Medline ® Abstracts for References 11,12
of 'Treatment of restless legs syndrome/Willis-Ekbom disease and periodic limb movement disorder in adults'
11
TI
A randomized, double-blind, placebo-controlled trial of intravenous iron sucrose in restless legs syndrome.
AU
Earley CJ, HorskáA, Mohamed MA, Barker PB, Beard JL, Allen RP
SO
Sleep Med. 2009 Feb;10(2):206-11. Epub 2008 Feb 14.
OBJECTIVE:
The aim of this study was to ascertain whether high-dose intravenous (IV) iron sucrose could improve symptoms and change brain iron concentrations in idiopathic RLS.
METHODS:
The study was a randomized, parallel-group double-blind study of 1000mg iron sucrose given IV versus placebo. Primary measures of the clinical status were global rating scale (GRS) and periodic leg movements of sleep (PLMS). Primary measures of brain iron status were CSF ferritin and MRI-determined iron in the substantia nigra.
RESULTS:
At the time of the interim analysis there were 7 placebo and 11 iron-treated subjects. At 2-weeks post-treatment, iron treatment resulted in a small but significant increase in CSF ferritin and a decrease in RLS severity (GRS) but did not change PLMS or MRI iron index. None of the secondary outcomes changed with treatment. There was no single case of clear treatment benefit in any of the patients. This interim analysis revealed an effect size that was too small to allow for adequate power to find significant differences with the planed 36-subject enrollment for either the primary objective outcome of PLMS or any of the secondary outcomes. The study was stopped at this planned break-point given the lack of both adequate power and any indication for clinically significant benefit.
CONCLUSIONS:
High-dose IV iron failed to demonstrate the robust changes reported in three prior open-label studies.
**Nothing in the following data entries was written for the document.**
Lemma update_position_vector_spec lpv entry :
  fst (update_position_vector lpv entry) = replaces lpv (position_of entry) /\
  position_of (snd (update_position_vector lpv entry))
  = (if replaces lpv (position_of entry) then Some lpv else position_of entry).
Proof.
  destruct entry as [nb has pv pdr pdru dpl loctex].
  unfold update_position_vector, set_position_vector, position_of, replaces. simpl.
  destruct has; simpl; [destruct (Timestamp_less _ _)|]; by destruct (lpv_is_valid lpv).
Qed.

Lemma lookup_write_value k v (m : gmap MacAddress (LocationTableEntry * Z)) k' :
  soft_write_value k v m !! k'
  = if decide (k' = k) then '(_, e) ← m !! k; Some (v, e) else m !! k'.
Proof.
  unfold soft_write_value. destruct (decide (k' = k)) as [->|Hne].
  - rewrite lookup_alter_eq. by destruct (m !! k) as [[w e]|].
  - by rewrite lookup_alter_ne.
Qed.

Lemma lookup_refresh lt now created k (m : gmap MacAddress (LocationTableEntry * Z)) k' :
  fst (soft_refresh lt now created k m) !! k'
  = if decide (k' = k) then Some (snd (soft_refresh lt now created k m), now + lt) else m !! k'.
Proof.
  unfold soft_refresh. destruct (decide (k' = k)) as [->|Hne].
  - destruct (m !! k) as [[w e]|]; simpl; by rewrite lookup_insert_eq.
  - destruct (m !! k) as [[w e]|]; simpl; by rewrite lookup_insert_ne.
Qed.

(** The path of [update] for an address without a known position. *)
Lemma refresh_and_write now lpv t : coherent t ->
  let mac := m_mid (gn_addr lpv) in
  let entry := snd (soft_refresh (m_lifetime t) now (make_LocationTableEntry now) mac (abs t)) in
  exists t', ('(t, entry) ← refresh now (make_LocationTableEntry now) mac t;
              Some (write_value mac (snd (update_position_vector lpv entry)) t)) = Some t' /\
    coherent t' /\ m_lifetime t' = m_lifetime t /\
    forall k, abs t' !! k
      = if decide (k = mac)
        then Some (snd (update_position_vector lpv entry), now + m_lifetime t)
        else abs t !! k.
Proof.
  intros Hc mac entry.
  destruct (refresh_spec now (make_LocationTableEntry now) mac t Hc) as (t1 & v & -> & Hc1 & Hl1 & E).
  simpl. unfold entry. pose proof (lookup_refresh (m_lifetime t) now (make_LocationTableEntry now) mac
    (abs t)) as Hr. rewrite <- E in Hr |- *. cbn [fst snd] in *.
  destruct (write_value_spec mac (snd (update_position_vector lpv v)) t1 Hc1) as (Hc2 & Hl2 & Ha2).
  eexists. split; [done|]. split; [done|]. split; [congruence|]. intros k.
  rewrite Ha2, lookup_write_value, !Hr. destruct (decide (k = mac)); [|done].
  by rewrite decide_True.
Qed.

(** The path of [update] for an address with a known position. *)
Lemma write_and_refresh now (mac : MacAddress) entry e updated (t : LocationTable) :
  coherent t -> abs t !! mac = Some e ->
  exists t', (if updated : bool then fst <$> refresh now (make_LocationTableEntry now) mac
                                               (write_value mac entry t)
              else Some (write_value mac entry t)) = Some t' /\
    coherent t' /\ m_lifetime t' = m_lifetime t /\
    forall k, abs t' !! k
      = if decide (k = mac) then Some (entry, if updated then now + m_lifetime t else snd e)
        else abs t !! k.
Proof.
  intros Hc He. destruct e as [v0 e].
  destruct (write_value_spec mac entry t Hc) as (Hc1 & Hl1 & Ha1).
  destruct updated.
  - destruct (refresh_spec now (make_LocationTableEntry now) mac (write_value mac entry t) Hc1)
      as (t2 & v & -> & Hc2 & Hl2 & E). simpl. eexists. split; [done|]. split; [done|].
    split; [congruence|]. intros k.
    pose proof (lookup_refresh (m_lifetime (write_value mac entry t)) now
      (make_LocationTableEntry now) mac (abs (write_value mac entry t)) k) as Hr.
    rewrite <- E, Hl1 in Hr. cbn [fst snd] in Hr. rewrite Hr, Ha1, lookup_write_value.
    destruct (decide (k = mac)) as [->|]; [|done].
    unfold soft_refresh in E. rewrite Ha1, lookup_write_value, decide_True, He in E by done.
    simpl in E. by injection E as _ ->.
  - eexists. split; [done|]. split; [done|]. split; [done|]. intros k.
    rewrite Ha1, lookup_write_value. destruct (decide (k = mac)); [|done]. by rewrite He.
Qed.

(** Updating the location table with the position vector of a received packet, after
    the expired entries were dropped, replaces the known position of its source
    exactly when the vector is valid and newer than the known one, if there is one; the
    entry of every other address stays as it is. *)
Theorem location_table_update (now : Z) (lpv : LongPositionVector) (t : LocationTable)
  (Hc : coherent t) (Hu : up_to_date now t) (Hl : 0 <= m_lifetime t) :
  let mac := m_mid (gn_addr lpv) in
  let old := known_position now mac t in
  exists t', table_update now lpv t = Some t' /\ coherent t' /\ up_to_date now t' /\
    get_position now mac t' = Some (if replaces lpv old then Some lpv else old) /\
    (forall mac', mac' <> mac -> abs t' !! mac' = abs t !! mac').
Proof.
  intros mac old.
  assert (exists t' entry e, table_update now lpv t = Some t' /\ coherent t' /\ now <= e /\
    position_of entry = (if replaces lpv old then Some lpv else old) /\
    forall k, abs t' !! k = if decide (k = mac) then Some (entry, e) else abs t !! k)
    as (t' & entry & e & -> & Hc' & He & Hpv & Ha).
  - unfold table_update. fold mac. rewrite get_value_ptr_spec by done. simpl.
    unfold old, known_position, soft_get_value_ptr.
    destruct (refresh_and_write now lpv t Hc) as (tr & Er & Hcr & Hlr & Har). fold mac in Er, Har.
    destruct (abs t !! mac) as [[en e0]|] eqn:E; simpl.
    + pose proof (Hu _ _ _ E) as He0. replace (now >? e0) with false by lia. simpl.
      destruct (update_position_vector_spec lpv en) as [H1 H2].
      destruct (m_has_position_vector en) eqn:Eh.
      * destruct (update_position_vector lpv en) as [updated en']. cbn [fst snd] in *.
        destruct (write_and_refresh now mac en' (en, e0) updated t Hc E) as (t' & -> & ? & ? & Ha).
        exists t', en', (if updated then now + m_lifetime t else e0). split_and!; auto.
        destruct updated; lia.
      * rewrite Er. eexists _, _, _. split; [done|]. split; [done|]. split; [|split; [|exact Har]].
        { lia. } { unfold soft_refresh. rewrite E. exact H2. }
    + rewrite Er. eexists _, _, _. split; [done|]. split; [done|]. split; [|split; [|exact Har]].
      { lia. } { unfold soft_refresh. rewrite E. apply update_position_vector_spec. }
  - exists t'. split; [done|]. split; [done|]. split; [|split].
    + intros k en e0 Hk. rewrite Ha in Hk. destruct (decide (k = mac)); [by simplify_eq|].
      by eapply Hu.
    + rewrite get_position_spec by done. unfold known_position, soft_get_value_ptr.
      rewrite Ha, decide_True by done. simpl. replace (now >? e) with false by lia.
      simpl. by rewrite Hpv.
    + intros k Hne. by rewrite Ha, decide_False.
Qed.

(** * Duplicate packets *)

(** The duplicate packet list of an entry, which is created when it is first needed. *)
Definition list_of (n : nat) (mac : MacAddress) (t : LocationTable)
  : DuplicatePacketList.DuplicatePacketList :=
  default (DuplicatePacketList.make_DuplicatePacketList n) ('(entry, _) ← abs t !! mac; m_dpl entry).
Differences in iron formulation, dosing regiment, and peripheral iron status may explain some of the discrepancies between this and previous IV iron treatment studies.
AD
Department of Neurology, Johns Hopkins University, Johns Hopkins Bayview Medical Center, 5501 Hopkins Bayview Circle, AAC 1B-82, Baltimore, MD 21224, USA. cearley@jhmi.edu
PMID
12
TI
A randomized, double-blind, placebo controlled, multi-center study of intravenous iron sucrose and placebo in the treatment of restless legs syndrome.
AU
Grote L, Leissner L, Hedner J, Ulfberg J
SO
Mov Disord. 2009;24(10):1445.
Iron deficiency may exacerbate symptoms in the Restless Legs Syndrome (RLS). We investigated the effect of intravenous iron sucrose or placebo on symptoms in patients with RLS and mild to moderate iron deficit. Sixty patients with primary RLS (seven males, age 46 (9) years, S-ferritin<or =45 microg/L) recruited from a cohort of 231 patients were randomly assigned in a 12-months double-blind, multi-centre study of iron sucrose 1000 mg (n = 29) or saline (n = 31). The primary efficacy variable was the RLS severity scale (IRLS) score at week 11. Median IRLS score decreased from 24 to 7 (week 11) after iron sucrose and from 26 to 17 after placebo (P = 0.123, N.S. for between treatment comparison). The corresponding scores at week 7 were 12 and 20 in the two groups (P = 0.017). Drop out rate because of lack of efficacy at 12 months was 19/31 after placebo and 5/29 patients after iron sucrose (Kaplan-Meier estimate, log rank test P = 0.0006) suggesting an iron induced superior long term RLS symptom control. Iron sucrose was well tolerated. This study showed a lack of superiority of iron sucrose at 11 weeks but found evidence that iron sucrose reduced RLS symptoms both in the acute phase (7 weeks) and during long-term follow up in patients with variable degree of iron deficiency. Further studies on target patientgroups, dosing and dosing intervals are warranted before iron sucrose could be considered for treatment of iron deficient patients with RLS.